A good containment model makes the safe path the easy path.

A bad one leaves the shortcuts wide open.

Component 4: Escalation

This is the layer most firms skip.

They assume a human review step equals control.

It does not. If the agent has no explicit conditions for when to stop, ask, or hand over, then every exception arrives at the human in the same shape: too late, half-processed, and harder to untangle.

Agents need escalation rules the same way staff do.

A competent paraplanner knows when a case is routine and when it needs to be pushed up the chain. A compliance analyst knows when something is outside tolerance. Agents need the same operating logic built in.

That means defining escalation triggers such as:

  • conflicting client data across approved systems
  • missing mandatory evidence
  • low-confidence extraction from a meeting transcript
  • recommendations touching high-risk product areas
  • unusual transaction patterns that meet threshold conditions
  • model or vendor failures during a multi-step task

This is where "human in the loop" becomes a design choice.

Not every human check is equal. Some are cosmetic. Some are genuine control points. The difference is whether the human is reviewing a routine output, or resolving an exception the system was designed to recognise.

The second one scales. The first one becomes admin.

That is the practical shift from copilot thinking to agent governance.

Do not ask a human to rubber-stamp everything. Ask the system to know when it has reached the edge of its authority.

The assembled view

Mandate. Evidence. Containment. Escalation.

That is the control stack.

Most firms do not need a 40-page responsible AI framework before they can govern an agent properly. They need a clearer operating model.

When the stack is in place, useful things happen.

Mandate reduces ambiguity. Evidence reduces fabricated confidence. Containment reduces blast radius. Escalation reduces silent failure.
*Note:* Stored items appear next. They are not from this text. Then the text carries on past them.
Lemma single_spaced_weaken (b : bool) (s : jsstring) :
  single_spaced b s = true -> single_spaced false s = true.
Proof.
  destruct s as [|c s]; simpl; [easy|].
  destruct (is_ws c); [|easy].
  rewrite !andb_true_iff. intuition.
Qed.

Lemma single_spaced_app_l (b : bool) (s t : jsstring) :
  single_spaced b (s ++ t) = true -> single_spaced b s = true.
Proof.
  revert b. induction s as [|c s IH]; intros b; simpl; [easy|].
  destruct (is_ws c); [|apply IH].
  rewrite !andb_true_iff. intuition eauto.
Qed.

Lemma single_spaced_drop_while (p : char16 -> bool) (b : bool) (s : jsstring) :
  single_spaced b s = true -> single_spaced false (drop_while p s) = true.
Proof.
  revert b. induction s as [|c s IH]; intros b; [easy|].
  intros H. simpl drop_while. destruct (p c).
  - simpl in H. destruct (is_ws c); [|eauto].
    rewrite !andb_true_iff in H. destruct H as [_ H]. eauto.
  - eapply single_spaced_weaken, H.
Qed.

Lemma single_spaced_drop_end (p : char16 -> bool) (b : bool) (s : jsstring) :
  single_spaced b s = true -> single_spaced b (drop_end p s) = true.
Proof.
  destruct (drop_end_prefix p s) as (t & Ht & _). intros H.
  rewrite Ht in H. eapply single_spaced_app_l, H.
Qed.

Lemma collapse_fixed (s : jsstring) :
  (single_spaced false s = true -> collapse s = s)
  /\ (single_spaced true s = true -> collapse_in s = s).
Proof.
  induction s as [|c s [IH1 IH2]]; simpl; [easy|].
  destruct (is_ws c); simpl.
  - rewrite andb_false_r. simpl. split; [|discriminate].
    rewrite andb_true_r, andb_true_iff, N.eqb_eq. intros [-> H].
    now rewrite IH2.
  - split; intros H; now rewrite IH1.
Qed.

(** Whitespace of a single-spaced string is the space. *)
Lemma single_spaced_ws_space (b : bool) (s : jsstring) (c : char16) :
  single_spaced b s = true -> In c s -> is_ws c = true -> c = space.
Proof.
  revert b. induction s as [|d s IH]; intros b; simpl; [easy|].
  intros H [->|Hin] Hws.
  - rewrite Hws, !andb_true_iff, N.eqb_eq in H. tauto.
  - destruct (is_ws d).
    + rewrite !andb_true_iff in H. destruct H as [_ H]. eauto.
    + eauto.
Qed.

(** *** No whitespace at either end, no dot at the end *)

Lemma starts_clean_drop_while (s : jsstring) :
  starts_clean (drop_while is_ws s) = true.
Proof.
  induction s as [|c s IH]; [reflexivity|].
  simpl. destruct (is_ws c) eqn:Hc; [exact IH|]. simpl. now rewrite Hc.
Qed.

Lemma starts_clean_drop_end (p : char16 -> bool) (s : jsstring) :
  starts_clean s = true -> starts_clean (drop_end p s) = true.
Proof.
  destruct s as [|c s]; [easy|]. rewrite drop_end_cons.
  destruct (drop_end p s); [destruct (p c)|]; easy.
Qed.

Lemma drop_while_fixed (s : jsstring) :
  starts_clean s = true -> drop_while is_ws s = s.
Proof.
  destruct s as [|c s]; [easy|]. simpl. intros H.
  apply negb_true_iff in H. now rewrite H.
Qed.

Lemma ends_clean_strip (b : bool) (s : jsstring) :
  single_spaced b s = true -> ends_clean (strip s) = true.
Proof.
  intros Hss. unfold ends_clean.
  pose proof (drop_end_last is_space_or_dot s) as Hlast.
  destruct (rev (strip s)) as [|c r] eqn:Hrev; [reflexivity|].
  rewrite Hlast, andb_true_r. apply negb_true_iff.
  destruct (is_ws c) eqn:Hws; [|reflexivity].
  assert (Hin : In c (strip s)) by (apply in_rev; rewrite Hrev; now left).
  assert (c = space).
  { eapply single_spaced_ws_space; [| exact Hin | exact Hws].
    eapply single_spaced_drop_end, Hss. }
  subst c. discriminate Hlast.
Qed.

Lemma ends_clean_trim_fixed (s : jsstring) :
  ends_clean s = true -> drop_end is_ws s = s.
Proof.
  unfold ends_clean. intros H. apply drop_end_fixed.
  destruct (rev s); [exact I|].
  apply andb_true_iff in H as [H _]. now apply negb_true_iff.
Qed.

Lemma ends_clean_strip_fixed (s : jsstring) :
  ends_clean s = true -> strip s = s.
Proof.
  unfold ends_clean. intros H. apply drop_end_fixed.
  destruct (rev s); [exact I|].
  apply andb_true_iff in H as [_ H]. now apply negb_true_iff.
Qed.

(** The four shape properties of a sanitized name. *)
Lemma sanitizeFileName_shape (s : jsstring) :
  let o := sanitizeFileName s in
  no_forbidden o = true /\ single_spaced false o = true
  /\ starts_clean o = true /\ ends_clean o = true.
Proof.
  cbv zeta. rewrite sanitizeFileName_stages. unfold trim.
  pose proof (single_spaced_collapse (dashes s)) as [Hss _].
  eapply single_spaced_drop_while in Hss.
  eapply (single_spaced_drop_end is_ws) in Hss.
  repeat split.
  - apply drop_end_forallb, drop_end_forallb, drop_while_forallb.
    apply no_forbidden_collapse, no_forbidden_dashes.
  - apply single_spaced_drop_end, Hss.
  - apply starts_clean_drop_end, starts_clean_drop_end, starts_clean_drop_while.
  - eapply ends_clean_strip, Hss.
Qed.

(** A name of that shape is left as it is. *)
Lemma sanitizeFileName_fixed (s : jsstring) :
  no_forbidden s = true -> single_spaced false s = true ->
  starts_clean s = true -> ends_clean s = true ->
  sanitizeFileName s = s.
Proof.
  intros Hnf Hss Hsc Hec.
  rewrite sanitizeFileName_stages, dashes_fixed by assumption.
  destruct (collapse_fixed s) as [Hc _]. rewrite Hc by assumption.
  unfold trim. rewrite drop_while_fixed by assumption.
  rewrite ends_clean_trim_fixed by assumption.
  now apply ends_clean_strip_fixed.
Qed.

(** *** What is left of the input *)

Lemma filter_not_ws_dashes (s : jsstring) :
  filter not_ws (dashes s) = dashes (filter not_ws s).
Proof.
  induction s as [|c s IH]; [reflexivity|].
  rewrite dashes_cons. simpl.
  destruct (is_forbidden c) eqn:Hf.
  - change (not_ws c) with (negb (is_ws c)).
    rewrite (forbidden_not_ws _ Hf). simpl.
    now rewrite dashes_cons, Hf, IH.
  - change (not_ws c) with (negb (is_ws c)).
    destruct (is_ws c); simpl; [exact IH|].
    now rewrite dashes_cons, Hf, IH.
Qed.

Lemma filter_not_ws_collapse (s : jsstring) :
  filter not_ws (collapse s) = filter not_ws s
  /\ filter not_ws (collapse_in s) = filter not_ws s.
Proof.
  induction s as [|c s [IH1 IH2]]; simpl; [easy|].
  change (not_ws c) with (negb (is_ws c)).
  destruct (is_ws c) eqn:Hc; simpl;
    change (not_ws c) with (negb (is_ws c)); rewrite ?Hc; simpl;
    split; congruence.
Qed.

Lemma filter_not_ws_all_ws (t : jsstring) :
  forallb is_ws t = true -> filter not_ws t = [].
Proof.
  induction t as [|c t IH]; simpl; [easy|].
  intros H. apply andb_true_iff in H as [Hc Ht].
  change (not_ws c) with (negb (is_ws c)). now rewrite Hc, IH.
Qed.

Lemma filter_not_ws_drop_while (s : jsstring) :
  filter not_ws (drop_while is_ws s) = filter not_ws s.
Proof.
  induction s as [|c s IH]; [reflexivity|].
  simpl. change (not_ws c) with (negb (is_ws c)).
  destruct (is_ws c) eqn:Hc; simpl; [exact IH|].
  change (not_ws c) with (negb (is_ws c)). now rewrite Hc.
Qed.

Lemma filter_not_ws_drop_end (s : jsstring) :
  filter not_ws (drop_end is_ws s) = filter not_ws s.
Proof.
  destruct (drop_end_prefix is_ws s) as (t & Ht & Hall).
  rewrite Ht at 2. rewrite filter_app, (filter_not_ws_all_ws t Hall).
  now rewrite app_nil_r.
Qed.

Lemma filter_not_ws_trim (s : jsstring) :
  filter not_ws (trim s) = filter not_ws s.
Proof.
  unfold trim. now rewrite filter_not_ws_drop_end, filter_not_ws_drop_while.
Qed.

Lemma filter_not_ws_spaces_dots (t : jsstring) :
  forallb is_space_or_dot t = true -> forallb is_dot (filter not_ws t) = true.
Proof.
  induction t as [|c t IH]; simpl; [easy|].
  intros H. apply andb_true_iff in H as [Hc Ht].
  unfold is_space_or_dot in Hc. apply orb_true_iff in Hc as [Hc|Hc];
    apply N.eqb_eq in Hc; subst c; simpl; auto.
Qed.

Lemma filter_not_ws_strip (s : jsstring) :
  exists dots, forallb is_dot dots = true
               /\ filter not_ws (strip s) ++ dots = filter not_ws s.
Proof.
  destruct (drop_end_prefix is_space_or_dot s) as (t & Ht & Hall).
  exists (filter not_ws t). split.
  - now apply filter_not_ws_spaces_dots.
  - rewrite Ht at 2. now rewrite filter_app.
Qed.

(** The code units of the name that are not whitespace are those of the
    input with a dash for each forbidden one, up to dots dropped at the
    end. *)
Lemma sanitizeFileName_content (s : jsstring) :
  exists dots, forallb is_dot dots = true
               /\ filter not_ws (sanitizeFileName s) ++ dots
                  = dashes (filter not_ws s).
Proof.
  rewrite sanitizeFileName_stages.
  destruct (filter_not_ws_strip (trim (collapse (dashes s)))) as (dots & Hd & He).
  exists dots. split; [exact Hd|].
  rewrite He, filter_not_ws_trim.
  destruct (filter_not_ws_collapse (dashes s)) as [-> _].
  apply filter_not_ws_dashes.
Qed.

(** A name that sanitizes to nothing holds only whitespace and dots. *)
Lemma sanitizeFileName_empty_iff (s : jsstring) :
  sanitizeFileName s = [] <-> forallb is_dot (filter not_ws s) = true.
Proof.
  split.
  - intros He. destruct (sanitizeFileName_content s) as (dots & Hd & Hc).
    rewrite He in Hc. simpl in Hc. subst dots.
    clear He. induction (filter not_ws s) as [|c l IH]; [reflexivity|].
    rewrite dashes_cons in Hd. simpl in *.
    apply andb_true_iff in Hd as [Hc Hl].
    destruct (is_forbidden c) eqn:Hf; [discriminate Hc|].
    rewrite Hc. auto.
  - intros Hall.
    destruct (sanitizeFileName_shape s) as (_ & _ & _ & Hec).
    destruct (sanitizeFileName_content s) as (dots & Hd & Hc).
    cbv zeta in Hec. unfold ends_clean in Hec.
    destruct (rev (sanitizeFileName s)) as [|c r] eqn:Hrev.
    + apply (f_equal (@rev _)) in Hrev. now rewrite rev_involutive in Hrev.
    + exfalso. apply andb_true_iff in Hec as [Hws Hsd].
      assert (Hin : In c (filter not_ws (sanitizeFileName s) ++ dots)).
      { apply in_or_app. left. apply filter_In. split; [|exact Hws].
        apply in_rev. rewrite Hrev. now left. }
      rewrite Hc in Hin.
      assert (Hdash : forall l, forallb is_dot l = true ->
                In c (dashes l) -> is_dot c = true).
      { clear. induction l as [|d l IH]; [easy|].
        rewrite dashes_cons. simpl. intros H. apply andb_true_iff in H as [Hd Hl].
        unfold is_dot in Hd. apply N.eqb_eq in Hd. subst d. simpl.
        intros [<-|Hin]; auto. }
      apply Hdash in Hin; [|exact Hall].
      unfold is_dot in Hin. apply N.eqb_eq in Hin. subst c. discriminate Hsd.
Qed.

(** ** The claims on [sanitizeFileName] *)

(** C2, as the specification words it, fails: a forbidden character is not
    removed, a dash takes its place. *)
Lemma sanitizeFileName_keeps_a_dash :
  sanitizeFileName (lit "a:b") = lit "a-b"
  /\ spec_sanitize (lit "a:b") = lit "ab"
  /\ sanitizeFileName (lit "a:b") <> spec_sanitize (lit "a:b").
Proof. repeat split. discriminate. Qed.

(** C2, amended: for every input the function replaces each of the nine
    characters with a dash (it removes none of them), collapses the runs of
    whitespace to one space each, trims, and drops the dots and spaces at
    the end.  So the name holds none of the nine characters; its code units
    other than whitespace are those of the input, in order, with a dash in
    place of each of the nine, up to dots dropped at the end; whitespace is
    left only as single spaces, none of them first or last; and the name
    does not end with a dot or a space. *)
Theorem sanitizeFileName_replaces_collapses_trims (s : jsstring) :
  let o := sanitizeFileName s in
  o = strip (trim (collapse (dashes s)))
  /\ dashes s = map (fun c => if is_forbidden c then dash else c) s
  /\ no_forbidden o = true
  /\ (exists dots, forallb is_dot dots = true
                   /\ filter not_ws o ++ dots = dashes (filter not_ws s))
  /\ single_spaced false o = true
  /\ starts_clean o = true
  /\ ends_clean o = true.
Proof.
  destruct (sanitizeFileName_shape s) as (Hnf & Hss & Hsc & Hec).
  cbv zeta.
  split; [apply sanitizeFileName_stages|].
  split; [apply dashes_map|].
  split; [exact Hnf|].
  split; [apply sanitizeFileName_content|].
  auto.
Qed.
The components reinforce each other. A clean mandate makes escalation easier to design. Good evidence makes human review faster and more defensible. Strong containment makes vendor risk visible early. Clear escalation rules stop staff from treating every polished output as trustworthy.

That is how governance becomes usable.

By creating enough structure that agents can do bounded work inside regulated environments without relying on luck.
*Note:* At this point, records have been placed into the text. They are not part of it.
Lemma entity_dict_get (entities : list ref) e :
  NoDup (heap_text h <$> entities) → e ∈ entities →
  dict_get (heap_text h e) (RelationExtractor.entity_dict_of h entities) = Some e.
Proof.
  intros Hnd He. unfold RelationExtractor.entity_dict_of. rewrite entity_dict_loop.
  assert (Hf : filter (λ e0, heap_text h e0 = heap_text h e) entities = [e]).
  { clear -Hnd He. induction entities as [|x l IH]; [by apply elem_of_nil in He|].
    rewrite fmap_cons in Hnd. apply NoDup_cons in Hnd as [Hx Hnd].
    rewrite filter_cons. apply elem_of_cons in He as [->|He].
    - rewrite decide_True by done. f_equal. apply filter_none.
      intros y Hy Heq. apply Hx. rewrite <-Heq. by apply list_elem_of_fmap_2.
    - rewrite decide_False; [by apply IH|].
      intros Heq. apply Hx. rewrite Heq. by apply list_elem_of_fmap_2. }
  by rewrite Hf.
Qed.

Lemma relations_of_cached_round entities rels :
  NoDup (heap_text h <$> entities) →
  (∀ rel, rel ∈ rels → source rel ∈ entities ∧ target rel ∈ entities) →
  RelationExtractor.relations_of_cached h entities (Relation_to_dict h <$> rels) = rels.
Proof.
  intros Hnd Hends. unfold RelationExtractor.relations_of_cached. cbn zeta.
  set (f := λ r : RelationDict, _).
  assert (Hf : ∀ rel, source rel ∈ entities → target rel ∈ entities →
                      f (Relation_to_dict h rel) = Some rel).
  { intros rel Hs Ht. subst f. cbn beta. unfold Relation_to_dict.
    cbn [rd_source rd_target rd_relation_type rd_sentence].
    rewrite !entity_dict_get by done. by destruct rel. }
  induction rels as [|rel rels IH]; [done|]. rewrite fmap_cons.
  change (omap f (Relation_to_dict h rel :: (Relation_to_dict h <$> rels)))
    with (match f (Relation_to_dict h rel) with
          | Some y => y :: omap f (Relation_to_dict h <$> rels)
          | None => omap f (Relation_to_dict h <$> rels)
          end).
  destruct (Hends rel) as [Hs Ht]; [by left|].
  rewrite Hf by done. rewrite IH; [done|].
  intros r Hr. apply Hends. by right.
Qed.
(** A page whose table has one row, with a cell that runs over two lines and
    a cell with blanks around its text; the text layer is blank. *)
Definition address_page : page :=
  {| find_tables :=
       Ok [ {| extract := Ok [ [Some (lit "Flat 4" ++ NEWLINE ++ lit "Delhi");
                                Some (lit " 12 ")] ] |} ];
     get_text := Ok (lit "  ") |}.

Definition address_content : page_content :=
  {| table_rows := [ [Some (lit "Flat 4" ++ NEWLINE ++ lit "Delhi");
                      Some (lit " 12 ")] ];
     prose := lit "  " |}.

Definition address_file : pdf_file :=
  {| isfile := true;
     fitz_open := Ok (document_of [address_page]);
     convert_from_path := fun _ => Raised |}.

(** C4 (as stated) fails.  The page [address_page] holds one table row and a
    blank text layer.  The output has two lines for the one row, because the
    line feed inside the cell is kept; the blanks around the second cell are
    gone; and the blank prose block adds nothing, where the layout of the
    specification ends with it. *)
Lemma native_layout_claim_fails :
  holds address_page address_content
  /\ extract_pdf_with_pymupdf address_file
     = Ok (lit "Flat 4" ++ NEWLINE ++ lit "Delhi" ++ TAB ++ lit "12")
  /\ lines_of (lit "Flat 4" ++ NEWLINE ++ lit "Delhi" ++ TAB ++ lit "12")
     = [lit "Flat 4"; lit "Delhi" ++ TAB ++ lit "12"]
  /\ spec_layout [address_content]
     = lit "Flat 4" ++ NEWLINE ++ lit "Delhi" ++ TAB ++ lit " 12 "
       ++ NEWLINE ++ lit "  ".
Proof.
  split; [|by vm_compute].
  exists [ {| extract := Ok [ [Some (lit "Flat 4" ++ NEWLINE ++ lit "Delhi");
                               Some (lit " 12 ")] ] |} ],
         [ [ [Some (lit "Flat 4" ++ NEWLINE ++ lit "Delhi");
              Some (lit " 12 ")] ] ].
  repeat split. by repeat constructor.
Qed.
This is the free consulting bit

If you are an advice firm, platform, licensee or wealth business considering agents, start here:

  1. Pick one workflow, not ten. File notes, review-pack preparation, onboarding checks, AML triage. One lane only.
  2. Write the mandate in one page. What the agent may do, may support, and may never do.
  3. Name the evidence sources. Which systems are approved, which record wins, what gets logged.
  4. Map containment before rollout. Access, vendors, credentials, failure modes, read-only fallback.
  5. Design escalation conditions up front. Do not wait for the first ugly edge case to teach you where the boundary was.
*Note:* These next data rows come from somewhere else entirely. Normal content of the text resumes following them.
(** * resqpy: the hexagonal tri-mesh stencil and the frontier feature

    A shallow embedding of [resqpy/surface/_tri_mesh_stencil.py] and of
    [resqpy/organize/frontier_feature.py], with the properties that the
    design document states about them.

    Conventions of the embedding.
    - A Python [int] is a [Z]; [//] and [%] by a positive divisor are
      [Z.div] and [Z.modulo] (both round towards minus infinity).
    - A [float] is an exact rational or NaN ([float64] below): rounding,
      overflow and the infinities are left out, NaN and its comparison
      rules are kept.  The statements that depend on the values computed
      say so: they hold in exact arithmetic.
    - A one-dimensional numpy array is a [list]; a two-dimensional one is
      the list of its rows.  Integer indexing follows numpy: a negative
      index counts from the end and an index out of range raises
      [IndexError].
    - Exceptions are values of [exn]; code that can raise returns a
      [result]. Methods that log or allocate objects run in the monad [M]
      over a [world] made of the log and of the object store. *)

From Stdlib Require Import ZArith QArith Qcanon Qcabs Lia.
From stdpp Require Import base numbers list list_numbers strings gmap pretty.

Local Open Scope Z_scope.

(** ** Floating point values *)

Inductive float64 : Type :=
  | NaN : float64
  | Fin (q : Qc) : float64.

Global Instance float64_eq_dec : EqDecision float64.
Proof. solve_decision. Defined.

Global Instance float64_inhabited : Inhabited float64 := populate NaN.

Definition float_of_Z (k : Z) : float64 := Fin (Q2Qc (inject_Z k)).

Definition fzero : float64 := float_of_Z 0.
Definition fone : float64 := float_of_Z 1.

Definition isnan (x : float64) : bool :=
  match x with NaN => true | Fin _ => false end.

Definition fadd (x y : float64) : float64 :=
  match x, y with
  | Fin a, Fin b => Fin (a + b)%Qc
  | _, _ => NaN
  end.

Definition fsub (x y : float64) : float64 :=
  match x, y with
  | Fin a, Fin b => Fin (a - b)%Qc
  | _, _ => NaN
  end.

Definition fmul (x y : float64) : float64 :=
  match x, y with
  | Fin a, Fin b => Fin (a * b)%Qc
  | _, _ => NaN
  end.

(** Every division of the source has a divisor that was tested to be non
    zero, or is [6 * i] with [i >= 1]; a zero divisor gives NaN here. *)
Definition fdiv (x y : float64) : float64 :=
  match x, y with
  | Fin a, Fin b => if decide (b = 0%Qc) then NaN else Fin (a / b)%Qc
  | _, _ => NaN
  end.

Definition fabs (x : float64) : float64 :=
  match x with NaN => NaN | Fin a => Fin (Qcabs a) end.

(** [x == y]: false as soon as one side is NaN. *)
Definition feq (x y : float64) : bool :=
  match x, y with
  | Fin a, Fin b => bool_decide (a = b)
  | _, _ => false
  end.

(** [x != y]: true as soon as one side is NaN. *)
Definition fne (x y : float64) : bool := negb (feq x y).

(** [x <= y]: false as soon as one side is NaN. *)
Definition fle (x y : float64) : bool :=
  match x, y with
  | Fin a, Fin b => bool_decide (a ≤ b)%Qc
  | _, _ => false
  end.

Definition rel_tol : float64 := Fin (Q2Qc (1 # 1000000000)).
Definition abs_tol : float64 := fzero.

(** [math.isclose(a, b)] with its default tolerances, after CPython's
    [math_isclose_impl] (the test for infinities has nothing to test). *)
Definition isclose (a b : float64) : bool :=
  if feq a b then true
  else
    let diff := fabs (fsub b a) in
    fle diff (fabs (fmul rel_tol b))
    || fle diff (fabs (fmul rel_tol a))
    || fle diff abs_tol.

(** The sum of a one-dimensional array in exact arithmetic: what [np.sum]
    gives when none of its additions rounds.  Where a statement turns on
    the value of [np.sum] itself, the sum is a parameter instead (see
    [TriMeshStencil_init_with]). *)
Definition np_sum (l : list float64) : float64 := foldl fadd fzero l.

(** ** Exceptions and results *)

Inductive exn : Type :=
  | AssertionError (msg : string)
  | NotImplementedError (msg : string)
  | IndexError
  | ValueError
  | AttributeError.

Inductive result (A : Type) : Type :=
  | OK (a : A)
  | Raise (e : exn).
Global Arguments OK {A} a.
Global Arguments Raise {A} e.

Global Instance result_ret : MRet result := λ A a, OK a.
Global Instance result_bind : MBind result := λ A B f m,
  match m with OK a => f a | Raise e => Raise e end.
Global Instance result_fmap : FMap result := λ A B f m,
  match m with OK a => OK (f a) | Raise e => Raise e end.

(** A [for] loop whose body threads the loop state and may raise. *)
Fixpoint for_each {A S : Type} (body : S → A → result S) (s : S) (xs : list A)
    : result S :=
  match xs with
  | [] => OK s
  | x :: xs' => s' ← body s x; for_each body s' xs'
  end.

(** [range(lo, hi)] *)
Definition range (lo hi : Z) : list Z := seqZ lo (hi - lo).

(** ** Lists and arrays with Python indexing *)

Definition len {A} (l : list A) : Z := Z.of_nat (length l).

(** [l[k]] *)
Definition getitem {A} (l : list A) (k : Z) : result A :=
  let k' := if k <? 0 then k + len l else k in
  if (0 <=? k') && (k' <? len l) then
    match l !! Z.to_nat k' with Some x => OK x | None => Raise IndexError end
  else Raise IndexError.

(** [l[k] = x] *)
Definition setitem {A} (l : list A) (k : Z) (x : A) : result (list A) :=
  let k' := if k <? 0 then k + len l else k in
  if (0 <=? k') && (k' <? len l) then OK (<[Z.to_nat k' := x]> l)
  else Raise IndexError.

(** The position a slice bound denotes in a sequence of length [n]:
    negative bounds count from the end, and every bound is clipped. *)
Definition slice_bound (n : Z) (k : option Z) (default : Z) : Z :=
  match k with
  | None => default
  | Some k => if k <? 0 then Z.max 0 (k + n) else Z.min k n
  end.

(** [l[lo:hi]] *)
Definition getslice {A} (l : list A) (lo hi : option Z) : list A :=
  let s := slice_bound (len l) lo 0 in
  let e := slice_bound (len l) hi (len l) in
  take (Z.to_nat (e - s)) (drop (Z.to_nat s) l).

(** [l[lo:hi] = src] for a numpy array [l]: the source must have the
    length of the slice, or length one (it is then repeated). *)
Definition setslice {A} (l : list A) (lo hi : option Z) (src : list A)
    : result (list A) :=
  let s := slice_bound (len l) lo 0 in
  let e := slice_bound (len l) hi (len l) in
  let m := Z.max 0 (e - s) in
  let put v := take (Z.to_nat s) l ++ v ++ drop (Z.to_nat (s + m)) l in
  if len src =? m then OK (put src)
  else
    match src with
    | [x] => OK (put (replicate (Z.to_nat m) x))
    | _ => Raise ValueError
    end.

(** [np.full(k, x)]; a negative size is refused. *)
Definition np_full {A} (k : Z) (x : A) : result (list A) :=
  if k <? 0 then Raise ValueError else OK (replicate (Z.to_nat k) x).

Abbreviation array2 := (list (list float64)).

(** [np.full((rows, cols), x)] *)
Definition np_full2 (rows cols : Z) (x : float64) : result array2 :=
  r ← np_full cols x; np_full rows r.

(** [a[j, i]] *)
Definition getitem2 (a : array2) (j i : Z) : result float64 :=
  r ← getitem a j; getitem r i.

(** [a[j, i] = x] *)
Definition setitem2 (a : array2) (j i : Z) (x : float64) : result array2 :=
  r ← getitem a j; r' ← setitem r i x; setitem a j r'.

(** [a[r0:r1, c0:c1]] *)
Definition getslice2 (a : array2) (r0 r1 c0 c1 : option Z) : array2 :=
  (λ r, getslice r c0 c1) <$> getslice a r0 r1.

(** Row by row assignment of [src] to [dst]; both have the same number of
    rows. *)
Fixpoint assign_rows (dst src : array2) (c0 c1 : option Z) : result array2 :=
  match dst, src with
  | d :: dst', s :: src' =>
      d' ← setslice d c0 c1 s;
      rest ← assign_rows dst' src' c0 c1;
      OK (d' :: rest)
  | _, _ => OK []
  end.

(** [a[r0:r1, c0:c1] = src] for a two-dimensional source: the rows of the
    source are matched with the rows of the slice (a single source row is
    repeated), and each is assigned as [setslice] does. *)
Definition setslice2 (a : array2) (r0 r1 c0 c1 : option Z) (src : array2)
    : result array2 :=
  let s := slice_bound (len a) r0 0 in
  let e := slice_bound (len a) r1 (len a) in
  let m := Z.max 0 (e - s) in
  let target := take (Z.to_nat m) (drop (Z.to_nat s) a) in
  let put v := take (Z.to_nat s) a ++ v ++ drop (Z.to_nat (s + m)) a in
  if len src =? m then put <$> assign_rows target src c0 c1
  else
    match src with
    | [x] => put <$> assign_rows target (replicate (Z.to_nat m) x) c0 c1
    | _ => Raise ValueError
    end.

(** ** The world: the log and the object store *)

Inductive log_level : Type := DEBUG | INFO | WARNING.

Definition loc : Type := positive.

(** Modelled from the spec: the lattice ([resqpy.surface.TriMesh], whose
    class is not part of these sources) as the record of what its
    constructor is given and of what [apply] reads back: the parent model,
    the triangle edge length, the row and column counts, the origin, the
    unit tag, the title, the z values, the role tag and the reference
    frame. *)
Record TriMesh : Type := {
  model : positive;
  t_side : float64;
  nj : Z;
  ni : Z;
  origin : option (float64 * float64 * float64);
  z_uom : string;
  title : option string;
  z_values : array2;
  surface_role : string;
  crs_uuid : string;
}.

Record world : Type := {
  logs : list (log_level * string);
  heap : gmap loc TriMesh;
}.

Definition M (A : Type) : Type := world → world * result A.

Global Instance M_ret : MRet M := λ A a w, (w, OK a).
Global Instance M_bind : MBind M := λ A B f m w,
  match m w with
  | (w', OK a) => f a w'
  | (w', Raise e) => (w', Raise e)
  end.

Definition raise {A} (e : exn) : M A := λ w, (w, Raise e).
Definition lift {A} (r : result A) : M A := λ w, (w, r).

(** [assert b, msg] *)
Definition assert_ (b : bool) (msg : string) : M unit :=
  if b then mret () else raise (AssertionError msg).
If a firm cannot do those five things, it is not ready for an agent in a regulated workflow.

It may be ready for experimentation. It is not ready for production.

That is the difference between curiosity and control.

Australian financial services firms do not need to fear AI agents. But they do need to stop treating governance as a document produced after procurement.

Because the hard part is not getting an agent to act.

The hard part is making sure it knows exactly where to stop.